Marijuana Moves Forward in Comp Despite Shortage of Evidence: Top [2017-08-16]
Evidence is lacking on the effectiveness of marijuana for treating chronic pain, according to a new report that reviews 27 previous research studies, but some
say the findings shouldn’t stop the use of marijuana for treating injured workers.
The report, published Tuesday in the Annals of Internal Medicine, found low-strength evidence that cannabis alleviates nerve pain, but insufficient evidence that it is effective for other types of pain, including fibromyalgia or rheumatoid arthritis.
The authors, from the VA Portland Health Care System and Oregon Health & Science University, also found insufficient evidence that marijuana relieves post-traumatic stress disorder. The PTSD findings appear in a separate article in the same edition of Annals of Internal Medicine.
Workers’ comp medical treatment guidelines also note the lack of evidence to support marijuana as a treatment for pain and don’t recommend its use. Still, at least six states — Connecticut, Maine, Massachusetts, Minnesota, New Jersey and New Mexico — have accepted marijuana as a compensable treatment for injured workers.
While evidence is lacking to show the effectiveness of medical marijuana in treating pain, Paul Sighinolfi, executive director of the Maine Workers’ Compensation Board, said the results have been dramatic in some individual cases.
“Anecdotally, there are some folks who are getting significant benefit,” Sighinolfi said.
One of those is Gaetan Bourgoin, who suffered a work-related back injury in 1989 while working for Twin Rivers Paper Co. After a variety of narcotics to treat his pain were ineffective, Bourgoin received a medical marijuana certification in 2012, according to court documents. Since then, marijuana use has reportedly reduced his pain and allowed him to sleep better.
Sighinolfi said Bourgoin hasn’t made a claim for opioids in five years, and medical expenses in the case have dropped dramatically.
“The quality of his life has improved,” Sighinolfi said.
In August 2016, the Maine Workers’ Compensation Board’s Appellate Division upheld administrative law judge orders for reimbursement of Bourgoin’s medical marijuana expenses, as well as for a claimant in a separate case.
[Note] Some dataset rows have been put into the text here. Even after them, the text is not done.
(* ===== verification/Fred.v ===== *)
(** * Flexible return and event delivery (src/src/fred.rs)

    Built only with the feature of that name.  The configuration register and
    the address of the entry point, which the linker provides, are arguments. *)
From Stdlib Require Import ZArith Lia.
From stdpp Require Import base list strings pretty.
From S2P Require Import Prelude Util Serial Faults.
Open Scope string_scope.
Open Scope list_scope.
Open Scope Z_scope.

Definition fred_ring3 : outcome unit := Panic PUnimplemented.
Definition fred_ring0 : outcome unit := Panic PUnimplemented.

Section fred.
Context `{BF : Bitfield} `{U : Uart}.

(** [FredConfig]. *)
Definition csl (c : Z) : Z := bit_range c 1 0.
Definition will_decr_ssp (c : Z) : bool := bit c 3.
Definition set_decr_ssp (c : Z) (v : bool) : Z := set_bit c 3 v.
Definition n_lines_decr (c : Z) : Z := bit_range c 8 6.
Definition sl_on_cpl0 (c : Z) : Z := bit_range c 10 9.
Definition set_sl_on_cpl0 (c v : Z) : Z := set_bit_range c 10 9 v.
Definition handler_addr_upper (c : Z) : Z := bit_range c 63 12.
Definition set_handler_addr_upper (c v : Z) : Z := set_bit_range c 63 12 v.

(** [curconfig] is what the register reads. *)
Definition fred_init (curconfig fred_entry_point : Z) (s : serial) : outcome serial :=
  s ← serial_println ["FRED config: "; fmt_dec curconfig] s;
  serial_println ["FRED entry: 0x"; fmt_hex 8 fred_entry_point] s.
End fred.

(** ** Properties *)

Section properties.
Context `{BF : Bitfield, !BitfieldOk BF} `{U : Uart, !UartOk U}.

(** A field that was set reads back, and the fields beside it stay. *)
Lemma field_set_get c msb lsb v : 0 <= lsb <= msb -> 0 <= v < 2 ^ (msb - lsb + 1) ->
  bit_range (set_bit_range c msb lsb v) msb lsb = v.
Proof.
  intros Hl Hv. rewrite bit_range_ok by done. apply field_value_bits; [lia|lia|done|]. intros n Hn.
  rewrite set_bit_range_bits by lia. unfold in_field.
  rewrite (proj2 (Z.leb_le _ _)), (proj2 (Z.leb_le _ _)) by lia. cbn [andb]. f_equal. lia.
Qed.

Lemma field_set_other c msb lsb v msb' lsb' : 0 <= lsb <= msb -> 0 <= lsb' <= msb' -> msb' < lsb \/ msb < lsb' ->
  bit_range (set_bit_range c msb lsb v) msb' lsb' = bit_range c msb' lsb'.
Proof.
  intros Hl Hl' Hd. rewrite !bit_range_ok by done. apply Z.bits_inj'. intros n Hn.
  destruct (Z.ltb_spec n (msb' - lsb' + 1)); [|by rewrite !Z.mod_pow2_bits_high by lia].
  rewrite !Z.mod_pow2_bits_low, !Z.div_pow2_bits, set_bit_range_bits by lia. unfold in_field.
  destruct (Z.leb_spec lsb (n + lsb')), (Z.leb_spec (n + lsb') msb); cbn [andb]; try done. lia.
Qed.

(** The handler's page and the stack level, in any order. *)
Lemma fred_config_roundtrip c page sl : 0 <= page < 2 ^ 52 -> 0 <= sl < 4 ->
  let c' := set_sl_on_cpl0 (set_handler_addr_upper c page) sl in
  handler_addr_upper c' = page /\ sl_on_cpl0 c' = sl /\ csl c' = csl c /\ n_lines_decr c' = n_lines_decr c.
Proof.
  intros Hp Hs. unfold handler_addr_upper, set_handler_addr_upper, sl_on_cpl0, set_sl_on_cpl0, csl, n_lines_decr.
  rewrite (field_set_get _ 10 9), !(field_set_other _ 10 9), (field_set_get _ 63 12), !(field_set_other _ 63 12) by (done || lia).
  done.
Qed.

Lemma fred_init_ok c e s : locked s = false -> exists s', fred_init c e s = Ret s' /\
  text s' = text s +:+ joined ["FRED config: "; fmt_dec c; nl; "FRED entry: 0x"; fmt_hex 8 e; nl] /\ locked s' = false.
Proof.
  intros Hl. unfold fred_init. do 2 print_next. eexists. split; [done|]. split; [|done]. texts. done.
Qed.
End properties.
Bourgoin’s case has been accepted for review by the Maine Supreme Judicial Court, where oral arguments are scheduled for Sept. 13.
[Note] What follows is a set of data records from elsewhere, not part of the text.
Lemma signup_then_authenticate_witness :
  exists user,
    value_of (AuthEndpoints.signup "salt" carol_in world_bob) =
      Ok (Returned (UsersService.model_validate user))
    /\ UserModel.email user = UserSchema.email carol_in
    /\ value_of (AuthService.authenticate_user (UserSchema.email carol_in)
                   (UserSchema.password carol_in)
                   (world_of (AuthEndpoints.signup "salt" carol_in world_bob))) = Ok (Some user).
Proof.
  exact (signup_then_authenticate "salt" carol_in world_bob
           (fun salt password => sample_verify salt password)
           carol_password_short eq_refl eq_refl).
Defined.

Lemma public_path_not_authenticated_witness :
  Middleware.authenticate "/docs-internal/keys" (Some "Bearer tok") world0 =
  ([], world0, Ok None).
Proof.
  apply (public_path_not_authenticated "/docs-internal/keys" "/docs" (Some "Bearer tok") world0).
  - simpl. tauto.
  - reflexivity.
Defined.

Lemma tok_not_empty : "tok" <> "".
Proof. intros Heq. discriminate Heq. Defined.

Lemma bearer_header_resolved_witness :
  value_of (Middleware.authenticate "/api/v1/chat" (Some ("BeArEr" +:+ " " +:+ "tok")) world0) =
  match value_of (AuthService.get_session "tok" world0) with
  | Ok (Some user) => Ok (Some (str_of_uuid (UserModel.id user), user))
  | Ok None => Ok None
  | Raise e => Raise e
  end.
Proof.
  exact (bearer_header_resolved "/api/v1/chat" "BeArEr" "tok" world0
           eq_refl eq_refl eq_refl eq_refl tok_not_empty).
Defined.

(** The header resolves to alice, under her identifier. *)
Example bearer_header_alice :
  value_of (Middleware.authenticate "/api/v1/chat" (Some "Bearer   tok") world0) =
  Ok (Some (alice_str, alice)).
Proof. vm_compute. reflexivity. Qed.

Lemma malformed_header_rejected_witness :
  Middleware.authenticate "/api/v1/chat" (Some "Basic tok") world0 = ([], world0, Ok None).
Proof.
  apply (malformed_header_rejected "/api/v1/chat" "Basic tok" world0).
  right. exists "Basic", "tok". split; [reflexivity|].
  intros Heq. discriminate Heq.
Defined.

Lemma first_exchange_stored_witness :
  exists row,
    value_of (ConversationRepository.get_by_session_id session_key0
                (world_of (ConversationService.create_conversation alice_str session_key0
                             "hello" "Hi there" world0))) = Ok (Some row)
    /\ ConversationModel.user_id row = alice_id
    /\ ConversationModel.session_id row = Some session_key0
    /\ ConversationModel.messages row =
       [ [("role", JString "user"); ("content", JString "hello")];
         [("role", JString "assistant"); ("content", JString "Hi there")] ]
    /\ conversations (world_of (ConversationService.create_conversation alice_str session_key0
                                  "hello" "Hi there" world0)) = conversations world0 ++ [row].
Proof.
  exact (first_exchange_stored alice_str session_key0 "hello" "Hi there" alice_id world0
           eq_refl eq_refl eq_refl).
Defined.

Lemma delete_removes_row_witness :
  (forall row,
     List.filter (ConversationRepository.id_is 77%N) (conversations world_archived) = [row] ->
     value_of (ConversationRepository.delete (uuid_str 77%N) world_archived) = Ok (Some row)
     /\ value_of (ConversationRepository.get (uuid_str 77%N)
                    (world_of (ConversationRepository.delete (uuid_str 77%N) world_archived)))
        = Ok None
     /\ forall other,
          In other (conversations
                      (world_of (ConversationRepository.delete (uuid_str 77%N) world_archived)))
          <-> (In other (conversations world_archived) /\ ConversationModel.id other <> 77%N))
  /\ (List.filter (ConversationRepository.id_is 77%N) (conversations world_archived) = [] ->
      ConversationRepository.delete (uuid_str 77%N) world_archived =
      ([], world_archived, Ok None)).
Proof.
  exact (delete_removes_row (uuid_str 77%N) 77%N world_archived eq_refl eq_refl).
Defined.

(** The stored record is deleted, and the table is empty afterwards. *)
Example delete_row0 :
  value_of (ConversationRepository.delete (uuid_str 77%N) world_archived) = Ok (Some row0)
  /\ conversations (world_of (ConversationRepository.delete (uuid_str 77%N) world_archived))
     = [].
Proof. split; reflexivity. Qed.

End Examples2.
In New Mexico, three Court of Appeals decisions in 2014 and 2015 affirmed that an injured worker’s use of medical marijuana can be deemed “reasonable and necessary care” under the Workers’ Compensation Act. The state added marijuana to its workers’ comp fee schedule effective Jan. 1, 2016, allowing reimbursement to workers for the cost of medical marijuana deemed necessary in workers’ compensation claims.
Nineteen claimants were reimbursed a total of $46,800 for medical cannabis use associated with their workers’ compensation claims in 2016, with an average per claim of $2,465, according to a New Mexico Workers’ Compensation Administration annual report.
The claimants were predominantly male, and about 80% of the claims involved a sprain, strain or tear, the report said.
Some have expressed concern that injured workers in New Mexico would seek the maximum allowed reimbursement for marijuana, which is 920 units of about a gram each per year, at $12.02 per unit, for an annual maximum reimbursement of $11,058. But during 2016, the average marijuana reimbursement of $2,465 was far less than the maximum.
Chiropractor Allen Miller of Doctors Cannabis Consulting in Pasadena, California, sees the potential for a greater role of cannabis in treating injured workers. Miller said he is successfully treating patients with cannabinoid extracts.
“The anecdotal evidence was so strong, that what did we have to lose?” said Miller, who used cannabis himself to overcome an opioid addiction following several injuries.
Miller is now working with a workers’ comp third-party administrator to make the products available to injured workers. Miller said the extracts he uses minimize the presence of THC, the psychoactive component of marijuana.
Work Loss Data Institute’s Official Disability Guidelines, or ODG, say that cannabinoids are “not recommended for pain.”
“New JAMA reviews have highlighted the lack of evidence to support medical marijuana in most indications, and there are also legal implications for doctors prescribing this,” ODG says. The legal implication relates to the fact that marijuana is still illegal at the federal level, despite its approval for medical use in many states.
Colorado, which writes its own workers’ comp medical treatment guideline, says in a new draft guideline for chronic pain that marijuana use is illegal under federal law and “cannot be recommended for use in this guideline.”
Between 45% and 80% of those who use medical cannabis do so for pain management, according to the authors of the Annals of Internal Medicine articles. And among those who are prescribed long-term opioid therapy for pain, as many as 39% also use cannabis, they said.
“Physicians will increasingly need to engage in evidence-based discussions with their patients about the potential benefits and harms of cannabis use,” they said. “However, little comprehensive and critically appraised information exists about the benefits and harms of using cannabis to treat chronic pain.”